You can see in the picture below that I am grabbing the LED with tweasers such that the tweasers are not on the ends with the pads.
I am going to place the soldering iron on the end of the led, between the tweaser heads, and after 3-5 seconds holding it there I twist the LED counter-clockwise about 30 degrees. Doing this decreases the contact between the LED and the pad by about half. I do the same thing to the other side, and switch back and forth until the LED can be wiggled free of the old solder.
As I said, this is not the best way to do it. If you adopt this method, however, you MUST BE CAREFUL not to pull any pads off of the chip.

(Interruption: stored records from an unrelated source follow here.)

(** * predict.py of cog-flux-dev-lora-stream: a shallow embedding

    The file models [src/predict.py]: the weight download helper, the
    [Predictor.setup] provisioning steps, the aspect-ratio table, the adapter
    (LoRA) resolver and the generate / filter / save / yield loop of
    [Predictor.predict].

    Python values are modelled as follows.
    - [str] is a list of Unicode code points ([N]); literals are written
      [lit "..."].
    - [int] is [Z]; [bytes] is [list byte].
    - a [dict] with string keys is a [gmap str _].
    - exceptions are values of [exn]; a statement runs in the monad [M], which
      threads the mutable world (local files, the adapters attached to the
      pipeline object, the position in the process random source) and
      collects the externally visible effects as a trace of [event]s.  A
      raised exception keeps the world reached so far: nothing is rolled
      back.
    - the pretrained models, the hub, [pget], [tarfile] and the image encoder
      are black boxes gathered in the record [Externals].
    - [print] calls are not modelled. *)

From Stdlib Require Import ZArith NArith Lia String Ascii List.
From Stdlib.Strings Require Import Byte.
From Stdlib Require Import PrimFloat.
From stdpp Require Import base option list gmap.

Set Default Proof Using "Type".
Local Open Scope Z_scope.

(** ** Python strings *)

Module Py.

Definition char := N.
Bind Scope N_scope with char.
Definition str := list char.

(** A string literal: the code points of its (ASCII) characters. *)
Definition lit (s : string) : str :=
  List.map N_of_ascii (list_ascii_of_string s).
Arguments lit s%_string.

(** [s.endswith(t)] *)
Fixpoint startswith (t s : str) : bool :=
  match t, s with
  | [], _ => true
  | _ :: _, [] => false
  | a :: t', b :: s' => N.eqb a b && startswith t' s'
  end.

Definition endswith (s t : str) : bool := startswith (rev t) (rev s).

(** [t in s] *)
Fixpoint contains (s t : str) : bool :=
  startswith t s ||
  match s with
  | [] => false
  | _ :: s' => contains s' t
  end.

(** [s.split(sep)[-1]] for a one-character separator: the text after the last
    occurrence of [sep] (all of [s] when there is none). *)
Fixpoint split_last_from (sep : char) (cur : str) (s : str) : str :=
  match s with
  | [] => rev cur
  | c :: s' =>
      if N.eqb c sep then split_last_from sep [] s'
      else split_last_from sep (c :: cur) s'
  end.

Definition split_last (sep : char) (s : str) : str := split_last_from sep [] s.

(** [str(n)] for a natural number: its decimal digits. *)
Definition digit (d : nat) : char := (48 + N.of_nat d)%N.

Fixpoint digits_fuel (fuel n : nat) (acc : str) : str :=
  match fuel with
  | O => acc
  | S fuel' =>
      let acc' := digit (n mod 10) :: acc in
      if (n <? 10)%nat then acc' else digits_fuel fuel' (n / 10) acc'
  end.

Definition str_of_nat (n : nat) : str := digits_fuel (S n) n [].

(** [int.from_bytes(bs, "big")] *)
Definition int_from_bytes_big (bs : list byte) : Z :=
  fold_left (fun acc b => acc * 256 + Z.of_N (Byte.to_N b)) bs 0.

End Py.
Import Py.

Example lit_slash : lit "a/b" = [97; 47; 98]%N.
Proof. reflexivity. Qed.
(** Every run of a verb method, by cases on the repository, the request
    write, the HTTP call and the response write. *)
Lemma logged_call_run (this : t) request req w :
  logged_call this request req w =
  match logRepository this with
  | None =>
      (match Http.result (apiContext this req) with
       | inr response => Return response
       | inl error => Throw error
       end, after_send this req w)
  | Some repo =>
      match ApiLogRepository.logRequest repo request w with
      | (Throw e, w1) => (Throw e, w1)
      | (Return i, w1) =>
          let w2 := after_send this req w1 in
          match Http.result (apiContext this req) with
          | inr response =>
              match ApiLogRepository.logResponse repo
                      (response_log i response (now w2 - now w)) w2 with
              | (Return _, w3) => (Return response, w3)
              | (Throw e, w3) =>
                  (Throw e,
                   snd (guarded_error_write repo (error_log i e (now w3 - now w)) w3))
              end
          | inl error =>
              (Throw error,
               snd (guarded_error_write repo (error_log i error (now w2 - now w)) w2))
          end
      end
  end.
Proof.
  unfold logged_call. unfold bind at 1. unfold Date_now, gets.
  destruct (logRepository this) as [repo|] eqn:Hrepo.
  - unfold bind at 1. unfold bind at 1.
    destruct (ApiLogRepository.logRequest repo request w) as [[i|e] w1]; [|reflexivity].
    unfold ret at 1. unfold try_catch. unfold bind at 1. rewrite send_run.
    cbv zeta.
    destruct (Http.result (apiContext this req)) as [error|response].
    + unfold bind. rewrite (logErrorResponse_run _ repo) by assumption.
      pose proof (guarded_error_write_returns repo
                    (error_log i error (now (after_send this req w1) - now w))
                    (after_send this req w1)) as G.
      destruct (guarded_error_write _ _ _) as [c w4]. simpl in G. subst c. reflexivity.
    + unfold bind at 1. rewrite (logResponse_run _ repo) by assumption.
      destruct (ApiLogRepository.logResponse _ _ _) as [[x|e] w3]; [reflexivity|].
      unfold bind. rewrite (logErrorResponse_run _ repo) by assumption.
      pose proof (guarded_error_write_returns repo (error_log i e (now w3 - now w)) w3) as G.
      destruct (guarded_error_write _ _ _) as [c w4]. simpl in G. subst c. reflexivity.
  - unfold bind at 1. unfold ret at 1. unfold try_catch, bind. rewrite send_run.
    destruct (Http.result (apiContext this req)); reflexivity.
Qed.
(** C9. With digits enabled and [numberCount] 0 or absent, [requiredChars]
    holds exactly one digit, every returned password holds at least one, and
    the call is the call with [numberCount] 1; the same for
    [specialCharCount] and the special characters. *)
Theorem zero_count_means_one (o : PasswordOptions) (r : rng) :
  (includeNumbers o = true → numberCount o = None ∨ numberCount o = Some 0 →
     count_in NUMBERS (requiredChars (buildCharset o r)) = 1%nat
     ∧ (∀ pw r', generatePassword o r = (Ok pw, r') → (1 ≤ count_in NUMBERS pw)%nat)
     ∧ generatePassword o r = generatePassword (setNumberCount (Some 1) o) r)
  ∧ (includeSpecialChars o = true →
     specialCharCount o = None ∨ specialCharCount o = Some 0 →
     count_in SPECIAL_CHARS (requiredChars (buildCharset o r)) = 1%nat
     ∧ (∀ pw r', generatePassword o r = (Ok pw, r') →
          (1 ≤ count_in SPECIAL_CHARS pw)%nat)
     ∧ generatePassword o r = generatePassword (setSpecialCharCount (Some 1) o) r).
Proof.
  destruct (requiredChars_counts o r) as (_ & _ & HD & HS).
  split.
  - intros Hinc Hcount. rewrite Hinc in HD.
    assert (or_one (numberCount o) = 1) as Hone by (by destruct Hcount as [-> | ->]).
    rewrite Hone in HD. change (Z.to_nat 1) with 1%nat in HD. split_and!.
    + done.
    + intros pw r' Hgen. rewrite <- HD. by eapply generatePassword_count.
    + symmetry. apply generatePassword_numberCount. by rewrite Hone.
  - intros Hinc Hcount. rewrite Hinc in HS.
    assert (or_one (specialCharCount o) = 1) as Hone by (by destruct Hcount as [-> | ->]).
    rewrite Hone in HS. change (Z.to_nat 1) with 1%nat in HS. split_and!.
    + done.
    + intros pw r' Hgen. rewrite <- HS. by eapply generatePassword_count.
    + symmetry. apply generatePassword_specialCharCount. by rewrite Hone.
Qed.

Lemma zero_count_means_one_witness :
  count_in NUMBERS
    (requiredChars (buildCharset (setNumberCount (Some 0) DEFAULT_PASSWORD_OPTIONS)
                      counting)) = 1%nat
  ∧ count_in SPECIAL_CHARS
      (requiredChars (buildCharset (setSpecialCharCount None DEFAULT_PASSWORD_OPTIONS)
                        counting)) = 1%nat.
Proof.
  split.
  - apply (proj1 (zero_count_means_one
             (setNumberCount (Some 0) DEFAULT_PASSWORD_OPTIONS) counting));
      [reflexivity | right; reflexivity].
  - apply (proj2 (zero_count_means_one
             (setSpecialCharCount None DEFAULT_PASSWORD_OPTIONS) counting));
      [reflexivity | left; reflexivity].
Defined.

(** *** Characters left out by [excludeSimilar] *)

(** X1. With [excludeSimilar], a password that [generatePassword] returns
    contains none of [I], [L], [i], [l], [1] and [0]: these are the
    characters that the filters remove from the alphabets. *)
Lemma excludeSimilar_removed o r pw r' :
  excludeSimilar o = true → generatePassword o r = (Ok pw, r') →
  Forall (λ c, mem c (js "ILil10") = false) pw.
Proof.
  intros Hsim Hgen.
  destruct (generatePassword_ok _ _ _ _ Hgen) as (_ & _ & fill & _ & Hall & Hperm).
  destruct (buildCharset_spec o r) as (U & L & D & S & Hreq & PU & PL & PD & PS & Hcs).
  rewrite Hperm, Hreq, !Forall_app. split_and!.
  - eapply part_out, PU. unfold upperChars. rewrite Hsim. vm_compute. reflexivity.
  - eapply part_out, PL. unfold lowerChars. rewrite Hsim. vm_compute. reflexivity.
  - eapply part_out, PD. unfold numberChars. rewrite Hsim. vm_compute. reflexivity.
  - eapply part_out, PS. by_alphabet o.
  - assert (forallb (λ c, negb (mem c (js "ILil10"))) (charset (buildCharset o r)) = true)
      as Hcharset.
    { rewrite Hcs. unfold enabled_chars, upperChars, lowerChars, numberChars, specialChars.
      rewrite Hsim.
      destruct (includeUppercase o), (includeLowercase o), (includeNumbers o),
        (includeSpecialChars o), (excludeAmbiguous o); vm_compute; reflexivity. }
    pose proof (Forall_of_forallb _ _ _ Hcharset Hall) as Hfill.
    eapply List.Forall_impl; [| exact Hfill]. intros c Hc. by apply negb_true_iff.
Qed.

Lemma excludeSimilar_removed_witness :
  Forall (λ c, mem c (js "ILil10") = false) (js "b5OHNKPR^QMJG%4A").
Proof.
  apply (excludeSimilar_removed DEFAULT_PASSWORD_OPTIONS counting
           (js "b5OHNKPR^QMJG%4A") (shuffleString (js "Ab45%^GHJKMNOPQR")
              {| tape := N.of_nat; pos := 16 |}).2);
    [reflexivity | vm_compute; reflexivity].
Defined.

(** C5. With [excludeSimilar] set, lower-case letters only and length 1, a
    random byte 12 selects the letter [o]: the alphabet is
    [abcdefghjkmnopqrstuvwxyz], from which only [i] and [l] were removed.
    Upper-case letters only give [O] in the same way. *)
Theorem excludeSimilar_keeps_o :
  (generatePassword (only_lowercase 1 true) (constant 12)).1 = Ok (js "o")
  ∧ (generatePassword (only_uppercase 1 true) (constant 12)).1 = Ok (js "O")
  ∧ mem 111%N SIMILAR_CHARS = true ∧ mem 79%N SIMILAR_CHARS = true.
Proof. vm_compute. done. Qed.
(* ------------------------------------------------------------------ *)
(** ** The fallback prober *)

(** C10. [fallback_ping] always returns a result for its own address;
    when the ping call raises (timeout, missing binary) or the body of the
    [try] raises, the result is unreachable with no latency; a latency is
    only set when ping exited with status 0. *)
Theorem fallback_ping_total (ip : string) (o : Ping.Outcome) :
  pr_ip_address (Ping.fallback_ping ip o) = ip /\
  (o = Ping.Raised -> Ping.fallback_ping ip o = unreachable ip) /\
  (Ping.try_body ip o = None -> Ping.fallback_ping ip o = unreachable ip) /\
  (latency_ms (Ping.fallback_ping ip o) <> None -> exists stdout, o = Ping.Completed 0 stdout).
Proof.
  unfold Ping.fallback_ping.
  destruct (Ping.try_body ip o) as [r|] eqn:Hb.
  - destruct o as [rc out|]; [|discriminate Hb].
    cbn in Hb. destruct (Z.eqb_spec rc 0) as [->|Hne].
    + destruct (Re.search Re.ping_latency_at out) as [g|];
        [destruct (Py.float g)|]; inversion Hb; subst; cbn;
        repeat split; try discriminate; eauto.
    + inversion Hb; subst; cbn. repeat split; try discriminate.
      intros H. by destruct H.
  - repeat split; auto. cbn. intros H. by destruct H.
Qed.

(* ------------------------------------------------------------------ *)
(** ** The update dispatcher *)

(** C1 (as the code does it).  The dispatcher issues one PATCH per pending
    update, in the order of the updates, addressed to that device's URL;
    its body is the custom-field map with the reachability boolean only:
    the latency of the probe result is never part of the body. *)
Theorem update_device_batch_requests (updates : list (DeviceInfo * PingResult)) :
  length (Dispatch.update_device_batch updates) = length updates /\
  forall (i : nat) device ping_result, updates !! i = Some (device, ping_result) ->
    Dispatch.update_device_batch updates !! i =
      Some {| Dispatch.req_url := Dispatch.device_url (id device);
              Dispatch.req_body :=
                Dispatch.JObject [("custom_fields",
                  Dispatch.JObject [("reachable", Dispatch.JBool (is_reachable ping_result))])] |}.
Proof.
  split.
  - unfold Dispatch.update_device_batch. apply length_map.
  - induction updates as [|[d pr] us IH]; intros i device ping_result Hi;
      [discriminate Hi|].
    destruct i as [|i]; cbn in Hi |- *.
    + by inversion Hi.
    + by apply IH.
Qed.

(** C1 refuted: a pending update whose probe result carries a latency of
    1.2 ms; the one request for it sets [reachable] and nothing else. *)
Lemma update_single_omits_latency :
  let device := {| id := 7; name := "X"; ip_address := "10.0.0.1";
                   current_reachable := Some false |} in
  let ping_result := {| pr_ip_address := "10.0.0.1"; is_reachable := true;
                        latency_ms := Some "1.2" |} in
  Dispatch.update_device_batch [(device, ping_result)] = [Dispatch.update_single device ping_result] /\
  Dispatch.custom_field_keys (Dispatch.req_body (Dispatch.update_single device ping_result))
    = ["reachable"].
Proof. split; vm_compute; reflexivity. Qed.

(* ------------------------------------------------------------------ *)
(** ** Grouping and change detection *)

Section Reconciler.
Import Reconcile.

Lemma group_by_ip_fold (devices : list DeviceInfo) (m : gmap string (list DeviceInfo)) (k : string) :
  group_of (fold_left (fun ip_to_devices device =>
               let l := match ip_to_devices !! ip_address device with
                        | Some l => l
                        | None => []
                        end in
               <[ip_address device := l ++ [device]]> ip_to_devices) devices m) k
  = group_of m k ++ List.filter (at_ip k) devices.
Proof.
  revert m. induction devices as [|d ds IH]; intros m; cbn [fold_left List.filter].
  - by rewrite app_nil_r.
  - rewrite IH. unfold group_of at 1, at_ip at 2. rewrite lookup_insert.
    destruct (String.eqb_spec (ip_address d) k) as [<-|Hne].
    + rewrite decide_True by done. unfold group_of. by rewrite <- app_assoc.
    + rewrite decide_False by done. done.
Qed.

Lemma group_by_ip_group (devices : list DeviceInfo) (k : string) :
  group_of (group_by_ip devices) k = List.filter (at_ip k) devices.
Proof. unfold group_by_ip. rewrite group_by_ip_fold. done. Qed.

Lemma updates_needed_In (m : gmap string (list DeviceInfo)) (all_ping_results : gmap string PingResult)
    (device : DeviceInfo) (ping_result : PingResult) :
  In (device, ping_result) (updates_needed m all_ping_results) <->
  exists ip, all_ping_results !! ip = Some ping_result /\ In device (group_of m ip) /\
             py_ne (current_reachable device) (is_reachable ping_result) = true.
Proof.
  unfold updates_needed. rewrite in_flat_map. split.
  - intros [[ip pr] [Hin Hd]]. apply in_map_iff in Hd as [d' [Heq Hd']].
    inversion Heq; subst. apply filter_In in Hd' as [Hd' Hne].
    exists ip. split; [|done].
    apply elem_of_map_to_list. by apply list_elem_of_In.
  - intros (ip & Hlook & Hd & Hne). exists (ip, ping_result). split.
    + apply list_elem_of_In. by apply elem_of_map_to_list.
    + apply in_map_iff. exists device. split; [done|]. by apply filter_In.
Qed.

Lemma reconcile_In (devices : list DeviceInfo) (all_ping_results : gmap string PingResult)
    (device : DeviceInfo) (ping_result : PingResult) :
  In (device, ping_result) (reconcile devices all_ping_results) <->
  In device devices /\ all_ping_results !! ip_address device = Some ping_result /\
  py_ne (current_reachable device) (is_reachable ping_result) = true.
Proof.
  unfold reconcile. rewrite updates_needed_In. split.
  - intros (ip & Hlook & Hd & Hne). rewrite group_by_ip_group in Hd.
    apply filter_In in Hd as [Hd Hip]. unfold at_ip in Hip.
    apply String.eqb_eq in Hip. subst. done.
  - intros (Hd & Hlook & Hne). exists (ip_address device). split; [done|]. split; [|done].
    rewrite group_by_ip_group. apply filter_In. split; [done|]. apply String.eqb_refl.
Qed.

(** multiset facts about [List.filter] *)
Lemma filter_submseteq_self {A} (p : A -> bool) (l : list A) : List.filter p l ⊆+ l.
Proof.
  induction l as [|x l IH]; cbn; [done|].
  destruct (p x); [by apply submseteq_skip | by apply submseteq_cons].
Qed.

Lemma filter_submseteq_mono {A} (p : A -> bool) (l1 l2 : list A) :
  l1 ⊆+ l2 -> List.filter p l1 ⊆+ List.filter p l2.
Proof.
  induction 1 as [|x l1 l2 _ IH|x y l|x l1 l2 _ IH|l1 l2 l3 _ IH1 _ IH2]; cbn.
  - done.
  - destruct (p x); [by apply submseteq_skip | done].
  - destruct (p x), (p y); try done; by constructor.
  - destruct (p x); [by apply submseteq_cons | done].
  - by etrans.
Qed.

Lemma map_submseteq_mono {A B} (f : A -> B) (l1 l2 : list A) :
  l1 ⊆+ l2 -> map f l1 ⊆+ map f l2.
Proof.
  induction 1; cbn; try by constructor.
  by etrans.
Qed.

Lemma NoDup_submseteq_inv {A} (l1 l2 : list A) : l1 ⊆+ l2 -> NoDup l2 -> NoDup l1.
Proof.
  intros Hsub Hnd. apply submseteq_Permutation in Hsub as [k Hk].
  rewrite Hk in Hnd. by apply NoDup_app in Hnd as [? _].
Qed.

Lemma filter_complement_perm {A} (p : A -> bool) (l : list A) :
  List.filter p l ++ List.filter (fun x => negb (p x)) l ≡ₚ l.
Proof.
  induction l as [|x l IH]; cbn; [done|].
  destruct (p x); cbn.
  - by apply perm_skip.
  - rewrite <- Permutation_middle. by apply perm_skip.
Qed.

Lemma filter_at_ip_ne (k k' : string) (l : list DeviceInfo) :
  k' <> k ->
  List.filter (at_ip k') (List.filter (fun d => negb (at_ip k d)) l) = List.filter (at_ip k') l.
Proof.
  intros Hne. induction l as [|d l IH]; cbn; [done|].
  unfold at_ip in *.
  destruct (String.eqb_spec (ip_address d) k) as [Hk|Hk]; cbn;
    destruct (String.eqb_spec (ip_address d) k') as [Hk'|Hk']; cbn;
    first [congruence | exact IH | f_equal; exact IH].
Qed.

(** distinct addresses pick disjoint groups: together a sub-multiset *)
Lemma groups_submseteq (ks : list string) (l : list DeviceInfo) :
  NoDup ks -> flat_map (fun k => List.filter (at_ip k) l) ks ⊆+ l.
Proof.
  revert l. induction ks as [|k ks IH]; intros l Hnd; cbn; [apply submseteq_nil_l|].
  apply NoDup_cons in Hnd as [Hk Hnd].
  assert (Hrest : flat_map (fun k' => List.filter (at_ip k') l) ks =
                  flat_map (fun k' => List.filter (at_ip k') (List.filter (fun d => negb (at_ip k d)) l)) ks).
  { clear IH Hnd. induction ks as [|k' ks IHk]; cbn; [done|].
    rewrite filter_at_ip_ne by set_solver. rewrite IHk by set_solver. done. }
  rewrite Hrest. etrans.
  - apply submseteq_app; [reflexivity | apply IH, Hnd].
  - apply Permutation_submseteq, filter_complement_perm.
Qed.
Notation "x <- c1 ;; c2" := (bind c1 (fun x => c2))
  (at level 61, c1 at next level, right associativity) : monad_scope.
Notation "c1 ;; c2" := (bind c1 (fun _ => c2))
  (at level 61, right associativity) : monad_scope.

Local Open Scope monad_scope.

(** A pure computation that may throw, run inside effectful code. *)
Definition lift {W A : Type} (r : result A) : M W A := fun w => (r, w).

Definition throw {W A : Type} (e : thrown) : M W A := fun w => (Throw e, w).

Definition gets {W A : Type} (f : W -> A) : M W A := fun w => (Ok (f w), w).

Definition modify {W : Type} (f : W -> W) : M W unit := fun w => (Ok tt, f w).

(** [try { body } catch (e) { handler }], with and without effects. *)
Definition try_catch {W A : Type} (body : M W A) (handler : thrown -> M W A) : M W A :=
  fun w =>
    match body w with
    | (Ok a, w') => (Ok a, w')
    | (Throw e, w') => handler e w'
    end.

Definition catch {A : Type} (body : result A) (handler : thrown -> result A) : result A :=
  match body with
  | Ok a => Ok a
  | Throw e => handler e
  end.

(** [try { body } finally { after }]: [after] runs on every way out of
    [body], and the outcome of [body] stands unless [after] throws. *)
Definition try_finally {W A : Type} (body : M W A) (after : M W unit) : M W A :=
  fun w =>
    let '(r, w1) := body w in
    match after w1 with
    | (Ok _, w2) => (r, w2)
    | (Throw e, w2) => (Throw e, w2)
    end.

(** Every run of [m] ends well with a result in [Q], or in a throw of
    something in [E]. *)
Definition spec {W A : Type} (m : M W A) (Q : A -> Prop) (E : thrown -> Prop) : Prop :=
  forall w, match fst (m w) with
            | Ok a => Q a
            | Throw e => E e
            end.

(** [m] never throws, and its result is in [Q]. *)
Definition returns {W A : Type} (m : M W A) (Q : A -> Prop) : Prop :=
  spec m Q (fun _ => False).

(** The run of [m] from the world [w] ends with an outcome and a world that
    [Q] holds of. *)
Definition runs {W A : Type} (m : M W A) (w : W) (Q : result A -> W -> Prop) : Prop :=
  Q (fst (m w)) (snd (m w)).

(** [v.k]: reading a property of [null] or [undefined] throws. *)
Definition get (v : value) (k : string) : result value :=
  if nullish v then Throw (TypeError (ToString v) k) else Ok (get_opt v k).

(** [String(v)]: the text, or the [TypeError] of a value that has none
    (the wording of its message is the engine's). *)
Definition String_of (v : value) : result string :=
  if stringable v then Ok (ToString v)
  else Throw (ErrorObject "TypeError" "Cannot convert object to primitive value" JUndefined).

(** [JSON.parse(v)], the argument converted to text first. *)
Definition JSON_parse_value (v : value) : result value :=
  text <- String_of v ;;
  match JSON_parse text with
  | Some parsed => Ok parsed
  | None => Throw (SyntaxError text)
  end.

(** An optional string of the typed interfaces, as a value. *)
Definition optional (o : option string) : value :=
  match o with Some s => JStr s | None => JUndefined end.

(** [a || b] on optional strings: the empty string is falsy. *)
Definition or_else (a b : option string) : option string :=
  match a with
  | Some s => if String.eqb s "" then b else a
  | None => b
  end.

(** [res.ok]: the status is in the range 200 to 299. *)
Definition ok_status (status : Z) : bool := (200 <=? status)%Z && (status <=? 299)%Z.

(** The outcome of the one HTTP request of a call: [fetch] rejects, or it
    answers with a status and [res.text()] yields the body or rejects. *)
Inductive transport :=
| Rejects (e : thrown)
| Responds (status : Z) (text : result string).

End Effects.

Import Effects.
Local Open Scope monad_scope.

(* ================================================================== *)
(** * src/hooks/useAgent.ts                                             *)
(* ================================================================== *)

Module UseAgent.

Definition LYZR_API_URL : string := "https://agent-prod.studio.lyzr.ai/v3/inference/chat".

(** ** Types *)

Inductive error_type := react_error | api_error | parse_error | network_error | unknown.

A gentle touch is key!
Repeat whichever strategy you adapt to for all the LEDs you wish to remove.
As a side note, the Bogey Counter comes up off the chip about 1cm and blocks access to Strength Meter LEDS 1-4. It is innevetable that you will melt the corners and the bottom of the Bogey Counter. So long as you keep the damage minimal you will be fine.
For this particular CD I decided on the following Pattern:
Ka - Red
K - Orange
X - Green
Since Ka and Strength bars 5-8 are remaining Red, I did not take them off. Here is my project chip at this point:
You'll notice the pads look messy. This is a result of the wiggle method that I use to get the LEDs off. If you just touch each pad with the tip of the soldering iron for 2-3 seconds, the solder will re-constitute and form a nice silver "bubble" much the way water does on a surface.
Now comes the time to put LEDs back on the chip. First, prep each pad with a little solder. You want to see a small "bubble" surface on it. Don't use too much solder as it will bleed over to a pad next door, but make sure you have enough to make solid contact between the pad and the new LED. Sorry, I didn't grab a picture of this however the above picture shows the difference between a "messy" and prepped pad. (The left Laser pad is prepped well)
The LEDs will probably be delivered in a reel like this:
Remove the LEDs one at a time. Set them on top of the prepped pads that you've arranged. The LEDs MUST be oriented correctly. You will notice that the pad on one side of the LED has green markings. If this is a band identifier LED the green markings should be facing the left. If this is a strength identifier LED the green markings should be facing the top.
Once the LED is sitting properly on top of the pads, hold it there somehow. Personally I just press down on the center of it with my thumb/thumbnail. Hold the soldering tip to the edge of the LED pad to melt the solder underneath it. You will feel the LED suddenly "drop" into place. Remove the iron and hold for an additional 2-3 seconds. Repeat for the other side.
Unfortunately I did not get any pictures of this process because it is a very delicate and tricky procedure. EXPECT TO LOSE SOME LEDs. They are exceptionally small, impossible to find in carpet, and difficult to manage without tweasers.
The final product should look something like this:
I am not a professional. The soldering can be done far more cleanly than this. Keep in mind, though, that this is all hidden behind your faceplate...so what does it matter?
You'll notice that the third LED in the above image has a huge glob of solder at the upper pad. As I advised you NOT to do, I accidentally pulled a pad off the chip. I was able to uproot the feed, though, and immerse it in the glob of solder. This was a disgusting amateur method of fixing this problem...but I fixed it. =)
Also notice, as I mentioned, that I singed the corners of the Bogey Counter. No biggie, but keep this to a minimum.
Here is the entire board:
Before you put it all back together, plug it in. If any of the LEDs aren't working, remove and re-seat them. It is not necessary to use a new LED unless you've cause visible damage to the initial one during removal.
Disclaimer: THIS DIY IS MEANT PURELY AS AN EDUCATIONAL WALK-THROUGH. I DO NOT ENDORSE THE METHODS UTILIZED IN THIS DIY AND DO NOT ACCEPT ANY RESPONSIBILITY FOR FAILED PROJECTS AS A RESULT OF FOLLOWING THE METHODS DESCRIBED HERE. YOU ARE OWN YOUR OWN, SO BEST OF LUCK!